EXERCISE OBJECTIVE: Beginning at the line containing "assert (home sbi" in the material below and ending at the line containing "rewrite (i32_small num) by lia.", return each line exactly and add nothing.

-------- RECORD SET --------

Lemma invalidate_ok sbi F t p a :
  file_ok sbi F t -> t !! p = Some a -> file_ok (invalidate sbi a) F (delete p t).
Proof.
  intros Hok Hp. pose proof Hok as [K1 K2 K3 K4 K5 K6 K7 K8 K9].
  assert (forall q b, delete p t !! q = Some b -> t !! q = Some b /\ q <> p) as Hd
    by (intros q b Hq; apply lookup_delete_Some in Hq as [? ?]; done).
  pose proof (fun q b Hq => invalidate_block sbi F t p a q b Hok Hp Hq) as HB.
  split.
  - by apply lb_free_nvm.
  - rewrite <- K2. unfold invalidate. cbn [nvm with_nvm]. apply load_store_ne. destruct (K9 p a Hp); lia.
  - intros q b [Hq _]%Hd. destruct (HB q b Hq) as (_ & -> & -> & _). by apply K3.
  - intros q b [Hq _]%Hd. destruct (HB q b Hq) as (E & _). rewrite E. by apply K4.
  - intros q r b c [Hq _]%Hd [Hr _]%Hd. destruct (HB q b Hq) as (E & _), (HB r c Hr) as (E' & _).
    rewrite E, E'. by eapply K5.
  - intros q r b c [Hq _]%Hd [Hr _]%Hd. destruct (HB q b Hq) as (E & _), (HB r c Hr) as (E' & _).
    rewrite E, E'. by eapply K6.
  - intros q b [Hq Hne]%Hd. destruct (HB q b Hq) as (_ & _ & -> & ->). specialize (K7 q b Hq).
    destruct (decide (a = b)) as [<-|Hab].
    + rewrite (slots_delete t p a Hp) in K7. lia.
    + rewrite (slots_delete_ne t p a b Hp Hab). lia.
  - intros q r b c [Hq _]%Hd [Hr _]%Hd. by eapply K8.
  - intros q b [Hq _]%Hd. by eapply K9.
Qed.

(** A run was given back. *)
Lemma file_ok_released sbi F t start num sbi' F' :
  file_ok sbi F t -> (forall p a, t !! p = Some a -> ~ start <= entry_block (nvm sbi) a p < start + num) ->
  released sbi F (seqZ start num) sbi' F' -> file_ok sbi' F' t.
Proof.
  intros [K1 K2 K3 K4 K5 K6 K7 K8 K9] Hap [Hf _ Hn _ [Gv Gc Gb Gp _ _ _ _ _] _ Hm].
  split; rewrite ?Hm, ?Gb; auto.
  - intros p a Hp. split; [by apply K4|]. intros [Hx|Hx]%Hn; [by apply (K4 p a)|].
    apply elem_of_seqZ in Hx. by apply (Hap p a).
  - intros p q a b Hp Hq Hpq. unfold home. rewrite Gc, Gp. by apply (K6 p q).
Qed.

Lemma get_nvmm_ok sbi mon sih p a :
  We.pgoff (nvm sbi) a <= p < We.pgoff (nvm sbi) a + We.num_pages (nvm sbi) a ->
  0 <= We.pgoff (nvm sbi) a -> We.pgoff (nvm sbi) a + We.num_pages (nvm sbi) a < 2 ^ 63 ->
  0 <= entry_block (nvm sbi) a p < 2 ^ 63 ->
  get_nvmm smp a p (World sbi mon sih) = Some (entry_block (nvm sbi) a p, World sbi mon sih).
Proof.
  intros H1 H0 H2 Hb. unfold get_nvmm. frun. rewrite (u64_small (We.pgoff _ _ + _)) by lia.
  rewrite (proj2 (Z.ltb_ge p _)), (proj2 (Z.leb_gt _ p)) by lia. cbn [orb]. frun.
  unfold entry_block in *. rewrite Z.add_sub_assoc in *. by rewrite u64_small by lia.
Qed.

(** What has happened to the free blocks when the run [start], [num] and the block [b] went
    into the free set or into the run [start'], [num']. *)
Record run_step F (start num b : Z) F' (start' num' : Z) : Prop := {
  rs_old x : F x -> F' x;
  rs_new x : F' x -> F x \/ start <= x < start + num;
  rs_run x : start' <= x < start' + num' -> start <= x < start + num \/ x = b;
  rs_all x : (forall h, kmem_cache_alloc h <> None) -> start <= x < start + num \/ x = b ->
    F' x \/ start' <= x < start' + num';
}.

(** The block of a page joins the run, or the run is given back and the block starts a new
    one. *)
Lemma free_contiguous_ok sbi mon sih F t start num p a :
  file_ok sbi F t -> run_ok sbi F t start num -> t !! p = Some a -> num < 2147483648 ->
  exists f sbi' F' start' num',
    nova_free_contiguous_data_blocks slab_garbage smp pi a p 1 start num (World sbi mon sih) =
      Some ((f, start', num'), World sbi' mon sih) /\
    file_ok sbi' F' (delete p t) /\ run_ok sbi' F' (delete p t) start' num' /\
    0 <= f /\ f + num' = num + 1 /\ run_step F start num (entry_block (nvm sbi) a p) F' start' num' /\
    same_geometry sbi sbi' /\ nvm sbi' = nvm (invalidate sbi a) /\ nodes_frame sbi sbi'.
Proof.
  intros Hok Hrun Hp Hnum. pose proof (invalidate_ok sbi F t p a Hok Hp) as Hok1.
  destruct (fk_block _ _ _ Hok p a Hp) as [Hb HFb]. pose proof (lb_size _ _ (fk_free _ _ _ Hok)) as Hsz.
  pose proof (fk_room _ _ _ Hok p a Hp) as Hroom. pose proof (slots_delete t p a Hp) as Hsl.
  destruct (invalidate_block sbi F t p a p a Hok Hp Hp) as (EB & EO & EN & _).
  destruct (fk_cover _ _ _ Hok p a Hp) as (C1 & C2 & C3).
  assert (forall q c, delete p t !! q = Some c -> t !! q = Some c /\ q <> p /\
    entry_block (nvm (invalidate sbi a)) c q = entry_block (nvm sbi) c q) as Hd.
  { intros q c Hq. apply lookup_delete_Some in Hq as [Hne Hq]. split_and!; [done|by intros ->|].
    apply (invalidate_block sbi F t p a q c Hok Hp Hq). }
  unfold nova_free_contiguous_data_blocks. frun.
  pose proof (load_range 4 (nvm sbi) (a + 20)) as Hr20. change (load 4 (nvm sbi) (a + 20)) with (We.invalid_pages (nvm sbi) a) in Hr20.
  simpl Z.of_nat in Hr20. rewrite (u64_small (We.invalid_pages _ _ + 1)), (proj2 (Z.ltb_ge _ _)) by lia. frun.
  fold (invalidate sbi a).
  assert (get_nvmm smp a p (World (invalidate sbi a) mon sih) =
    Some (entry_block (nvm sbi) a p, World (invalidate sbi a) mon sih)) as Eg.
  { rewrite <- (EB p). apply get_nvmm_ok; rewrite ?EO, ?EN, ?EB; lia. }
  fstep Eg. clear Eg. set (b := entry_block (nvm sbi) a p) in *.
  assert (forall q c, delete p t !! q = Some c -> entry_block (nvm (invalidate sbi a)) c q <> b) as Hnb.
  { intros q c (Hq & Hne & ->)%Hd Ebq. apply Hne. by eapply (fk_inj _ _ _ Hok q p). }
  assert (forall q c, delete p t !! q = Some c -> entry_block (nvm (invalidate sbi a)) c q = b + 1 ->
    home sbi (b + 1) = home sbi b) as Hlink.
  { intros q c (Hq & Hne & ->)%Hd Ebq. rewrite <- Ebq. by eapply (fk_home _ _ _ Hok p q). }
  destruct Hrun as [[[-> ->]|[Hs Hn]] Hrb Hra Hrl].
  { exists 0, (invalidate sbi a), F, b, 1. rewrite Z.eqb_refl. split; [done|]. split; [done|]. split.
    - split; [right; lia| | |].
      + intros x Hx. assert (x = b) as -> by lia. done.
      + intros q c Hq Hx. apply (Hnb q c Hq). lia.
      + intros q c Hq _ Ebq. by eapply Hlink.
    - split; [lia|]. split; [lia|]. split; [|split; [by split|split; [done|by intros n r]]].
      split; [done|tauto|intros x Hx; right; lia|]. intros x _ [?| ->]; [lia|right; lia]. }
  rewrite (proj2 (Z.eqb_neq start 0)) by lia.
  assert (start + num <= num_blocks sbi) as Hend by (destruct (Hrb (start + num - 1)); lia).
  rewrite (u64_small (start + num)) by lia. destruct (Z.eqb_spec b (start + num)) as [Eb|Hne].
  { exists 0, (invalidate sbi a), F, start, (num + 1). rewrite u64_small by lia. split; [done|]. split; [done|].
    assert (home sbi (start + num) = home sbi start) as Hh by (by apply (Hrl p a)). split.
    - split; [right; lia| | |].
      + intros x Hx. destruct (decide (x = start + num)) as [->|]; [|apply Hrb; lia]. by rewrite <- Eb at 1 2 3.
      + intros q c Hq Hx. destruct (decide (entry_block (nvm (invalidate sbi a)) c q = b)); [by apply (Hnb q c Hq)|].
        destruct (Hd q c Hq) as (Hq' & _ & Hqe). apply (Hra q c Hq'). rewrite <- Hqe. lia.
      + intros q c Hq _ Ebq. change (home (invalidate sbi a)) with (home sbi).
        rewrite <- Hh, Z.add_assoc, <- Eb. apply (Hlink q c Hq). lia.
    - split; [lia|]. split; [lia|]. split; [|split; [by split|split; [done|by intros n r]]].
      split; [done|tauto| |]; intros x; [intros Hx|intros _ Hx]; [|right]; lia. }
  destruct (release_data_run slab_garbage (invalidate sbi a) F pi start num) as (ret & sbi1 & F1 & E1 & Hrl1);
    [apply Hok1|apply Hok1|lia|lia|done|intros x Hx; split; apply Hrb; lia|].
  rewrite (i32_small num) by lia.
  fstep (on_sbi_run (fun s => nova_free_data_blocks slab_garbage s pi start num) (World (invalidate sbi a) mon sih) _ _ E1).
  cbn [w_sbi w_mon w_sih]. pose proof Hrl1 as [Rf Ro Rn Ra Rg Rk Rm]. pose proof Rg as [Gv Gc Gb Gp _ _ _ _ _].
  exists num, sbi1, F1, b, 1. split; [done|]. split.
  { eapply (file_ok_released (invalidate sbi a)); [done| |exact Hrl1]. intros q c Hq Hx.
    destruct (Hd q c Hq) as (Hq' & _ & Hqe). apply (Hra q c Hq'). by rewrite <- Hqe. }
  split; [split|].
  - right. lia.
  - intros x Hx. assert (x = b) as -> by lia. rewrite Gb. split; [done|]. split; [|done].
    intros [Hx'|Hx']%Rn; [done|]. apply elem_of_seqZ in Hx'. by apply (Hra p a Hp).
  - intros q c Hq Hx. apply (Hnb q c Hq). rewrite Rm in Hx. lia.
  - intros q c Hq _ Ebq. unfold home. rewrite Gc, Gp. rewrite Rm in Ebq. by eapply Hlink.
  - split; [lia|]. split; [lia|]. split; [|split; [|split; [done|exact Rk]]].
    + split; [done| |intros x Hx; right; lia|].
      * intros x [Hx|Hx]%Rn; [by left|]. apply elem_of_seqZ in Hx. by right.
      * intros x Hslab [Hx| ->]; [left; apply Ra; [done|]; by apply elem_of_seqZ|right; lia].
    + by destruct Rg.
Qed.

--------

RESPONSE FOR THIS EXERCISE:
    assert (home sbi (start + num) = home sbi start) as Hh by (by apply (Hrl p a)). split.
    - split; [right; lia| | |].
      + intros x Hx. destruct (decide (x = start + num)) as [->|]; [|apply Hrb; lia]. by rewrite <- Eb at 1 2 3.
      + intros q c Hq Hx. destruct (decide (entry_block (nvm (invalidate sbi a)) c q = b)); [by apply (Hnb q c Hq)|].
        destruct (Hd q c Hq) as (Hq' & _ & Hqe). apply (Hra q c Hq'). rewrite <- Hqe. lia.
      + intros q c Hq _ Ebq. change (home (invalidate sbi a)) with (home sbi).
        rewrite <- Hh, Z.add_assoc, <- Eb. apply (Hlink q c Hq). lia.
    - split; [lia|]. split; [lia|]. split; [|split; [by split|split; [done|by intros n r]]].
      split; [done|tauto| |]; intros x; [intros Hx|intros _ Hx]; [|right]; lia. }
  destruct (release_data_run slab_garbage (invalidate sbi a) F pi start num) as (ret & sbi1 & F1 & E1 & Hrl1);
    [apply Hok1|apply Hok1|lia|lia|done|intros x Hx; split; apply Hrb; lia|].
  rewrite (i32_small num) by lia.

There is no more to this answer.